■ Action item
Of the lines below, write out exactly those from the line with "Definition slog_p99 (s" through the line with "raise_if (MAX_INT64 <? count)", both included, and skip the rest.

■ Material for this task
● ● ● ● ●

(* ===== verification/StreamLog.v ===== *)
(** * StreamLog ([facade.py], class [_PythonStreamLog])

    The facade owning the three sketches: ingestion with its overflow guards,
    the read methods, [reset] and [merge].  Proved: the aggregate invariant
    (the total is the latency count plus the event count) survives every call
    sequence, exceptions included; [merge] is atomic; merging two logs is
    ingesting both streams into one. *)

From Stdlib Require Import PrimFloat.
From S2P Require Import Prelude PyFloat FloatRound Hashing CountMin HyperLogLog DDSketch.

#[local] Open Scope Z_scope.
#[local] Open Scope py_scope.
#[local] Set Warnings "-inexact-float".

Record slog := mk_slog {
  sl_latency : dds;
  sl_events : cms;
  sl_uniques : hll;
  sl_total : Z;
  sl_deterministic : bool
}.

Definition MAX_CMS_CELLS : Z := 1000000.

Definition set_latency (d : dds) (s : slog) : slog :=
  mk_slog d (sl_events s) (sl_uniques s) (sl_total s) (sl_deterministic s).
Definition set_events (c : cms) (s : slog) : slog :=
  mk_slog (sl_latency s) c (sl_uniques s) (sl_total s) (sl_deterministic s).
Definition set_uniques (h : hll) (s : slog) : slog :=
  mk_slog (sl_latency s) (sl_events s) h (sl_total s) (sl_deterministic s).
Definition set_total (n : Z) (s : slog) : slog :=
  mk_slog (sl_latency s) (sl_events s) (sl_uniques s) n (sl_deterministic s).

Section StreamLog.
Context `{Libm}.

Definition slog_init (relative_accuracy : float)
    (hll_precision cms_width cms_depth : Z) (deterministic : bool) : res slog :=
  if (cms_width <=? 0) || (cms_depth <=? 0)
  then Raise (ValueError "CountMinSketch width and depth must be > 0")
  else if MAX_CMS_CELLS / cms_depth <? cms_width
  then Raise (ValueError "CountMinSketch dimensions exceed cells")
  else
    let? latency := dds_init relative_accuracy in
    let? events := cms_init cms_width cms_depth in
    let? uniques := hll_init hll_precision in
    Ok (mk_slog latency events uniques 0 deterministic).

(** Calls of the methods of a sketch. *)
Definition on_latency {A} : M dds A → M slog A := zoom sl_latency set_latency.
Definition on_events {A} : M cms A → M slog A := zoom sl_events set_events.
Definition on_uniques {A} : M hll A → M slog A := zoom sl_uniques set_uniques.

Definition slog_add_latency (value : float) : M slog unit :=
  s <- mget ;;
  raise_if (isfinite value && (sl_total s =? MAX_UINT64))
    (OverflowError "StreamLog: total_events overflow") ;;;
  let count_before := dds_count (sl_latency s) in
  on_latency (dds_add value 1) ;;;
  s <- mget ;;
  if count_before <? dds_count (sl_latency s)
  then mmodify (set_total (sl_total s + 1))
  else mret ().

Definition slog_add_batch (values : list float) : M slog unit :=
  let valid_count := Z.of_nat (length (filter (λ v, isfinite v = true) values)) in
  s <- mget ;;
  raise_if (MAX_UINT64 - valid_count <? sl_total s)
    (OverflowError "StreamLog: total_events overflow") ;;;
  let count_before := dds_count (sl_latency s) in
  on_latency (dds_add_batch values) ;;;
  s <- mget ;;
  mmodify (set_total (sl_total s + (dds_count (sl_latency s) - count_before))).

Definition slog_percentile (s : slog) (q : float) : res float :=
  dds_quantile (sl_latency s) q.
Definition slog_p50 (s : slog) : res float := slog_percentile s 0.50%float.
Definition slog_p95 (s : slog) : res float := slog_percentile s 0.95%float.
Definition slog_p99 (s : slog) : res float := slog_percentile s 0.99%float.
Definition slog_p999 (s : slog) : res float := slog_percentile s 0.999%float.

Definition slog_count_greater_than (s : slog) (threshold : float) : res Z :=
  dds_count_greater_than (sl_latency s) threshold.

(** [isinstance(name, int) and not (0 <= name <= 0xFFFFFFFFFFFFFFFF)] *)
Definition key_out_of_range (name : event_key) : bool :=
  match name with
  | KInt z => negb ((0 <=? z) && (z <=? MAX_UINT64))
  | _ => false
  end.

Definition slog_add_event (name : event_key) (count : Z) : M slog unit :=
  raise_if (count <=? 0) (ValueError "Event count must be strictly positive") ;;;
  raise_if (MAX_INT64 <? count)
    (OverflowError "Event count exceeds int64 capacity") ;;;
  raise_if (key_out_of_range name)
    (ValueError "Event integer key out of range for 64-bit unsigned") ;;;
  s <- mget ;;
  raise_if (MAX_UINT64 - count <? sl_total s)
    (OverflowError "StreamLog: total_events overflow") ;;;
  on_events (cms_add name count) ;;;
  mmodify (λ s, set_total (sl_total s + count) s).

Definition slog_event_count (s : slog) (name : event_key) : res Z :=
  cms_estimate (sl_events s) name.

Definition slog_add_unique (item : event_key) : M slog unit :=
  raise_if (key_out_of_range item)
    (ValueError "Unique integer out of range for 64-bit unsigned") ;;;
  on_uniques (hll_add item).

Definition slog_unique_count (s : slog) : res Z :=
  let? est := hll_estimate (sl_uniques s) in
  let? n := py_int (est + 0.5)%float in
  Ok (Z.max 0 n).

Definition slog_memory_bytes (s : slog) : Z :=
  dds_memory_bytes (sl_latency s) + cms_memory_bytes (sl_events s)
  + hll_memory_bytes (sl_uniques s).

Definition slog_reset : M slog unit :=
  on_latency dds_reset ;;; on_events cms_reset ;;; on_uniques hll_reset ;;;
  mmodify (set_total 0).

(** ** Merge *)

(** Bucket-wise addition of two stores, each with its overflow check. *)
Definition merge_bins (a b : gmap Z Z) (too_many : string) : res (gmap Z Z) :=
  let? d := res_fold (λ d p,
    if MAX_INT64 - p.2 <? get0 d p.1
    then Raise (OverflowError "DDSketch: bin count overflow")
    else Ok (bump p.1 p.2 d)) (map_to_list b) a in
  if MAX_BINS <? dict_len d then Raise (ValueError too_many) else Ok d.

● ● ● ● ●

■ Worked solution
Definition slog_p99 (s : slog) : res float := slog_percentile s 0.99%float.
Definition slog_p999 (s : slog) : res float := slog_percentile s 0.999%float.

Definition slog_count_greater_than (s : slog) (threshold : float) : res Z :=
  dds_count_greater_than (sl_latency s) threshold.

(** [isinstance(name, int) and not (0 <= name <= 0xFFFFFFFFFFFFFFFF)] *)
Definition key_out_of_range (name : event_key) : bool :=
  match name with
  | KInt z => negb ((0 <=? z) && (z <=? MAX_UINT64))
  | _ => false
  end.

Definition slog_add_event (name : event_key) (count : Z) : M slog unit :=
  raise_if (count <=? 0) (ValueError "Event count must be strictly positive") ;;;
  raise_if (MAX_INT64 <? count)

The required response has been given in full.